Authors:
Kathy Jaworski, Maryam Ahmadian, Robin E Duncan, Eszter Sarkadi-Nagy, Krista A Varady, Marc K Hellerstein, Hui-Young Lee, Varman T Samuel, Gerald I Shulman, Kee-Hong Kim, Sarah de Val, Chulho Kang, & Hei Sook Sul
Summary:
A main function of white adipose tissue is to release fatty acids from stored triacylglycerol for other tissues to use as an energy source. Whereas endocrine regulation of lipolysis has been extensively studied, autocrine and paracrine regulation is not well understood. Here we describe the role of the newly identified major adipocyte phospholipase A2, AdPLA (encoded by Pla2g16, also called HREV107), in the regulation of lipolysis and adiposity. AdPLA-null mice have a markedly higher rate of lipolysis owing to increased cyclic AMP levels arising from the marked reduction in the amount of adipose prostaglandin E2 that binds the Gαi-coupled receptor, EP3. AdPLA-null mice have markedly reduced adipose tissue mass and triglyceride content but normal adipogenesis.
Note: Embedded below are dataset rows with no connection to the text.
(* ===== verification/Checkpoints.v ===== *)
(** * Checkpoints: the checkpoint manager and the save journal that feeds it

    Models [checkpoint.rs] of [scharnhorst_save]. A method that takes [&mut self] and changes the
    manager only when it succeeds returns the new manager. [CheckpointingSaveJournal] implements the
    [SaveJournal] trait: it is an instance of [SaveOps], its state holding the disk it writes to. *)

From Stdlib Require Import Ascii String.
From stdpp Require Import base gmap strings list.
From Stdlib Require Import ZArith Lia Sorted.
From S2P Require Import Prelude RustStr CoreTypes SchemaTables Registry Journal Disk SaveErrors SaveSnapshots SaveFacts SaveRetention.

Record RetentionPolicy := mkPolicy { rp_max_snapshots : nat; rp_auto_checkpoint_threshold : Z }.
Definition policy_default : RetentionPolicy := mkPolicy 3 1000.
Definition policy_with_max_snapshots (p : RetentionPolicy) (n : nat) : RetentionPolicy :=
  mkPolicy n (rp_auto_checkpoint_threshold p).
Definition policy_with_auto_checkpoint_threshold (p : RetentionPolicy) (n : Z) : RetentionPolicy :=
  mkPolicy (rp_max_snapshots p) n.

Record CheckpointManager := mkCheckpoints {
  cm_persistence : SnapshotPersistence; cm_policy : RetentionPolicy; cm_journal_path : Path;
  cm_entries : Z; cm_tier_registry : option TierRegistry }.

Definition checkpoints_new (base_dir : string) (policy : RetentionPolicy) (journal_path : Path) : CheckpointManager :=
  mkCheckpoints (persistence_new base_dir) policy journal_path 0 None.
Definition checkpoints_with_tier_registry (m : CheckpointManager) (t : TierRegistry) : CheckpointManager :=
  mkCheckpoints (persistence_with_tier_registry (cm_persistence m) t) (cm_policy m) (cm_journal_path m)
    (cm_entries m) (Some t).
Definition with_entries (m : CheckpointManager) (n : Z) : CheckpointManager :=
  mkCheckpoints (cm_persistence m) (cm_policy m) (cm_journal_path m) n (cm_tier_registry m).
Definition record_journal_entry (m : CheckpointManager) : CheckpointManager := with_entries m (wrap64 (cm_entries m + 1)).
Definition reset_journal_counter (m : CheckpointManager) : CheckpointManager := with_entries m 0.
Definition should_auto_checkpoint (m : CheckpointManager) : bool :=
  rp_auto_checkpoint_threshold (cm_policy m) <=? cm_entries m.

Section checkpoints.
Context `{HC : HeaderCodec} `{AL : Allocator}.
Context (dir_order : gmap string bytes -> list string).
Context (table_order : gmap string bytes -> list (string * bytes)).

Definition enforce_retention (m : CheckpointManager) : IO SaveError unit :=
  do! snapshots <- list_snapshots dir_order (cm_persistence m);
  if (length snapshots <=? rp_max_snapshots (cm_policy m))%nat then io_ret tt
  else
    let to_remove := (length snapshots - rp_max_snapshots (cm_policy m))%nat in
    io_each (fun tp => delete_snapshot (cm_persistence m) tp.1) (take to_remove snapshots).

Definition try_auto_checkpoint (m : CheckpointManager) : IO SaveError (CheckpointManager * bool) :=
  if should_auto_checkpoint m then run! enforce_retention m; io_ret (reset_journal_counter m, true)
  else io_ret (m, false).

Definition truncate_journal (m : CheckpointManager) : IO SaveError CheckpointManager :=
  do! present <- io_get (fun d => path_exists d (cm_journal_path m));
  run! (if (present : bool) then io_call (fs_remove_file (cm_journal_path m)) (fun e => SvJournalTruncation e) else io_ret tt);
  io_ret (reset_journal_counter m).

Definition write_checkpoint_snapshot (m : CheckpointManager) (snapshot : PersistedSnapshot) : IO SaveError CheckpointManager :=
  run! write_snapshot table_order (cm_persistence m) snapshot;
  run! enforce_retention m;
  do! m <- truncate_journal m;
  io_ret (reset_journal_counter m).

(** ** The save journal *)

Record CheckpointingSaveJournal (V : Type) := mkCheckpointing {
  cj_inner : list (CommitRecord V); cj_manager : option CheckpointManager }.
Arguments mkCheckpointing {V}.
Arguments cj_inner {V}.
Arguments cj_manager {V}.

Context {V : Type}.

Definition checkpointing_new : CheckpointingSaveJournal V := mkCheckpointing [] None.
Definition checkpointing_with_manager (s : CheckpointingSaveJournal V) (m : CheckpointManager) : CheckpointingSaveJournal V :=
  mkCheckpointing (cj_inner s) (Some m).
Definition records_after (s : CheckpointingSaveJournal V) (tick : Tick) : list (CommitRecord V) :=
  List.filter (fun r => tick_as_u64 tick <? tick_as_u64 (rec_tick r)) (cj_inner s).

Definition checkpointing_append (s : CheckpointingSaveJournal V) (record : CommitRecord V) (d : Disk)
  : Disk * CheckpointingSaveJournal V * option (JournalResult unit) :=
  let inner := cj_inner s ++ [record] in
  match cj_manager s with
  | None => (d, mkCheckpointing inner None, Some (Ok tt))
  | Some m =>
      let m := record_journal_entry m in
      match try_auto_checkpoint m d with
      | (d, Some (Ok (m, _))) => (d, mkCheckpointing inner (Some m), Some (Ok tt))
      | (d, Some (Err e)) => (d, mkCheckpointing inner (Some m), Some (Err (JSaveJournal (save_error_text e))))
      | (d, None) => (d, mkCheckpointing inner (Some m), None)
      end
  end.
Definition checkpointing_truncate_before (s : CheckpointingSaveJournal V) (tick : Tick) : CheckpointingSaveJournal V :=
  mkCheckpointing (List.filter (fun r => tick_as_u64 tick <=? tick_as_u64 (rec_tick r)) (cj_inner s)) (cj_manager s).

(** [append] cannot panic ([append_total] in [CheckpointFacts.v]): the default is not reached. *)
Definition CheckpointingSaveOps : SaveOps V := {|
  Save := CheckpointingSaveJournal V * Disk;
  sj_append s r := let '(d, j, res) := checkpointing_append s.1 r s.2 in ((j, d), default (Ok tt) res);
  sj_flush s := (s, Ok tt);
  sj_truncate_before s t := ((checkpointing_truncate_before s.1 t, s.2), Ok tt) |}.
End checkpoints.
Arguments mkCheckpointing {V}.
Arguments cj_inner {V}.
Arguments cj_manager {V}.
They also have higher energy expenditure with increased fatty acid oxidation within adipocytes. AdPLA-deficient ob/ob mice remain hyperphagic but lean, with increased energy expenditure, yet have ectopic triglyceride storage and insulin resistance. AdPLA is a major regulator of adipocyte lipolysis and is crucial for the development of obesity.
Source:
Nature Medicine; 15, 159-168 (01/01/09)